VSS Monitoring, a leader in network packet brokers (NPB), today at Cisco Live!
2012 announced that its packet broker appliances now support virtual network tag
(VN-Tag) stripping and filtering, enabling enterprises to have dynamic access,
selective visibility, and management of all packets across physical and virtual
environments.
As virtualized computing environments have rapidly expanded, enterprises have
struggled to get visibility into network packets travelling between virtual
networks across physical network infrastructure. Most performance monitoring and
security tools, as well as traffic aggregation devices, do not have the
capability to deliver visibility into or inspect virtual traffic when VN-Tags
are used to deliver packets between virtual and physical Cisco Nexus network
infrastructures.
To address this growing set of challenges in monitoring and securing virtual
machine (VM)-based traffic across virtual and physical networks, VSS Monitoring
has released a powerful new capability to support VN-Tags leveraging both
stripping and filtering capabilities. Enterprises offloading virtual traffic
switching to their existing physical switching infrastructure can now access
this virtual network traffic for monitoring, analysis and security with VSS
Monitoring VN-Tag stripping functionality without changing their existing tools.
The solution is being unveiled and demonstrated for the first time at Cisco
Live! 2012 in San Diego in VSS Monitoring's booth No. 2024.

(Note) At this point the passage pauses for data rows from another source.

Definition no_override (id : Z) (target : TargetId) : ApiError :=
  ApiError.NotFound ("No override of rule " +:+ display_i64 id +:+ " for device " +:+ display_i64 target +:+ ".")%string.
Definition not_ignored (id : Z) (target : TargetId) : ApiError :=
  ApiError.NotFound ("Rule " +:+ display_i64 id +:+ " is not ignored for device " +:+ display_i64 target +:+ ".")%string.
Definition has_thresholds (o : RuleOverride) : bool :=
  is_some_and (ro_threshold o) (fun _ => true) || is_some_and (ro_clear_threshold o) (fun _ => true).
Definition without_enabled (o : RuleOverride) : RuleOverride :=
  {| ro_rule_uid := ro_rule_uid o; ro_target_id := ro_target_id o; ro_threshold := ro_threshold o;
     ro_clear_threshold := ro_clear_threshold o; ro_enabled := None |}.
(** What an operator leaves of an override when it has thresholds. *)
Definition kept_thresholds (who : Principal) (rule : Rule) (target : TargetId) : H (option RuleOverride) :=
  if Principal.is_admin who then mret None
  else
    current ← current_override (r_uid rule) target;
    mret (option_filter has_thresholds current).
Definition delete_override_route (who : Principal) (id : Z) (target : TargetId) : H () :=
  rule ← rule_by_id id;
  kept ← kept_thresholds who rule target;
  match kept with
  | Some current =>
      _ ← refuse_if (bool_decide (ro_enabled current = None)) (not_ignored id target);
      execute_ (upsert_override (without_enabled current))
  | None =>
      deleted ← statement (delete_override (r_uid rule) target);
      refuse_if (negb deleted) (no_override id target)
  end.

(** ** Acknowledgements

    Adding to an instant panics past the last instant chrono has, and making a span of too many seconds does. *)
Notation K := (Handler State Failure).
Definition refused {A} (why : string) : K A := throw (Failure.Refused (ApiError.BadRequest why)).

(** [DateTime::<Utc>::MAX_UTC]: the end of the year 262142. *)
Definition MAX_UTC : DateTime := 8210266876799 * ns_per_s + (ns_per_s - 1).
Definition seconds_later (now : DateTime) (secs : Z) : option DateTime :=
  if i64_max / 1000 <? secs then None
  else let at_ := now + td_seconds secs in if MAX_UTC <? at_ then None else Some at_.

Definition parse_until (raw : string) : K DateTime :=
  match parse_from_rfc3339 raw with
  | Some at_ => mret at_
  | None =>
      match find_map (parse_from_str raw) ["%Y-%m-%d %H:%M:%S"; "%Y-%m-%dT%H:%M:%S"; "%Y-%m-%d %H:%M"]%string with
      | Some at_ => mret at_
      | None => refused (in_quotes "until" +:+ " must be an RFC 3339 date or a UTC timestamp like 2026-08-31 12:00:00 (received: " +:+ in_quotes raw +:+ ").")%string
      end
  end.
Definition ack_term (now : DateTime) (p : AckPayload) : K (option DateTime) :=
  match ak_until_ p, ak_duration_secs p with
  | Some (Some _), Some _ => refused ("Give either " +:+ in_quotes "until" +:+ " or " +:+ in_quotes "duration_secs" +:+ ", not both.")%string
  | Some None, None => mret None
  | Some (Some raw), None => at_ ← parse_until (trim raw); mret (Some at_)
  | _, Some secs =>
      if secs <=? 0 then refused (in_quotes "duration_secs" +:+ " must be a strictly positive integer.")%string
      else at_ ← ok_or Failure.Panicked (seconds_later now secs); mret (Some at_)
  | None, None => at_ ← ok_or Failure.Panicked (seconds_later now DEFAULT_ACK_SECS); mret (Some at_)
  end.
Definition validate_ack (now : DateTime) (p : AckPayload) : K AckRequest :=
  let note := (trim <$> ak_note_ p) ≫= not_empty in
  _ ← refuse_if (is_some_and note (fun note => (MAX_ACK_NOTE_LEN <? chars_count note)%nat))
        (Failure.Refused (ApiError.BadRequest (in_quotes "note" +:+ " is limited to " +:+ display_i64 (Z.of_nat MAX_ACK_NOTE_LEN) +:+ " characters.")));
  term ← ack_term now p;
  match term with
  | None => mret AckRequest.Clear
  | Some until =>
      _ ← refuse_if (until <=? now) (Failure.Refused (ApiError.BadRequest (in_quotes "until" +:+ " must be in the future.")));
      latest ← ok_or Failure.Panicked (seconds_later now MAX_ACK_SECS);
      _ ← refuse_if (latest <? until)
            (Failure.Refused (ApiError.BadRequest ("An alert can be acknowledged for at most " +:+ display_i64 (MAX_ACK_SECS / 86400) +:+ " days.")));
      mret (AckRequest.Set_ until note)
  end.

(** The alert itself stands for the members copied from it. *)
Record ActiveAlertView := {
  av_alert : StoredAlert;
  av_rule_name : string;
  av_severity : Severity;
  av_phase : Phase;
  av_effective_phase : EffectivePhase;
  av_acked : bool;
}.
Definition ActiveAlertView_new (alert : StoredAlert) (rule : option Rule) (now : DateTime) : ActiveAlertView :=
  {| av_alert := alert; av_rule_name := from_option r_name "" rule; av_severity := from_option r_severity Severity.Warning rule;
     av_phase := phase (sa_state alert); av_effective_phase := effective_phase (sa_state alert);
     av_acked := is_acked (sa_state alert) now |}.
Definition rule_named (uid : string) (rules : list Rule) : option Rule :=
  find_map (fun r => if bool_decide (r_uid r = uid) then Some r else None) rules.

Definition alert_not_found (fingerprint : string) : Failure :=
  Failure.Refused (ApiError.NotFound ("No active alert with fingerprint " +:+ in_quotes fingerprint +:+ "."))%string.
(** [now] is read again for the view. *)
Definition acknowledge (now : DateTime) (fingerprint : string) (request : AckRequest) (actor : string) : K ActiveAlertView :=
  let ack := match request with
             | AckRequest.Set_ until note => Some {| ak_until := until; ak_by := actor; ak_note := note |}
             | AckRequest.Clear => None
             end in
  found ← statement (set_ack fingerprint ack);
  _ ← refuse_if (negb found) (alert_not_found fingerprint);
  alert ← select (get_active fingerprint);
  alert ← ok_or (alert_not_found fingerprint) alert;
  rules ← select list_rules;
  mret (ActiveAlertView_new alert (rule_named (sa_rule_uid alert) rules) now).
Definition ack_alert (env : Env) (who : Principal) (fingerprint : string) (payload : option AckPayload) : K ActiveAlertView :=
  request ← validate_ack (e_now env) (payload ?? AckPayload_default);
  let action := match request with AckRequest.Set_ _ _ => "alert.acked" | AckRequest.Clear => "alert.unacked" end%string in
  view ← acknowledge (e_now env) fingerprint request (Principal.label who);
  _ ← audited env (Principal.label who) action fingerprint;
  mret view.
Definition unack_alert (env : Env) (who : Principal) (fingerprint : string) : K ActiveAlertView :=
  view ← acknowledge (e_now env) fingerprint AckRequest.Clear (Principal.label who);
  _ ← audited env (Principal.label who) "alert.unacked" fingerprint;
  mret view.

"Proper network visibility in a post-virtualization implementation is
critical to maintain security of the newly deployed virtualized infrastructure,"
said Lawrence Pingree, research director at Gartner. "IT organizations are often
seeking new ways to retrieve specific flow or packet data for their content and
security inspection needs. Combining these capabilities to bridge the virtual
and physical realm is an innovative approach to solving a complex technology
need to enable customers to leverage existing investments in network security
products."
For VM traffic on physical Cisco Nexus networks that needs to be accessed by
third party monitoring and security tools, VSS Monitoring network packet brokers
provide seamless access and visibility into the VM traffic, filter traffic based
on the VN-Tag VIF ID, and strip the VN-Tags. Granular filtering and flow-based
load balancing can also be performed on the virtual traffic being forwarded,
making network tools perform more efficiently even as their overall traffic load
grows due to increased VM workloads.
"As enterprises continue to move to data center virtualization, causing
network environments to become more dense and complex due to a mix of virtual
and physical switch deployments, they also need additional visibility to address
their network analysis and security needs," said Tony Zirnoon, VSS Monitoring
senior director of Global Security Strategy and Marketing. "To mitigate these
added network challenges, VSS Monitoring continues to tightly integrate with
solutions from Cisco and other key providers of virtualized network
infrastructure, including leading SDN and hypervisor vendors, to help our
customers leverage their tools to efficiently manage and secure their
increasingly complex network environments."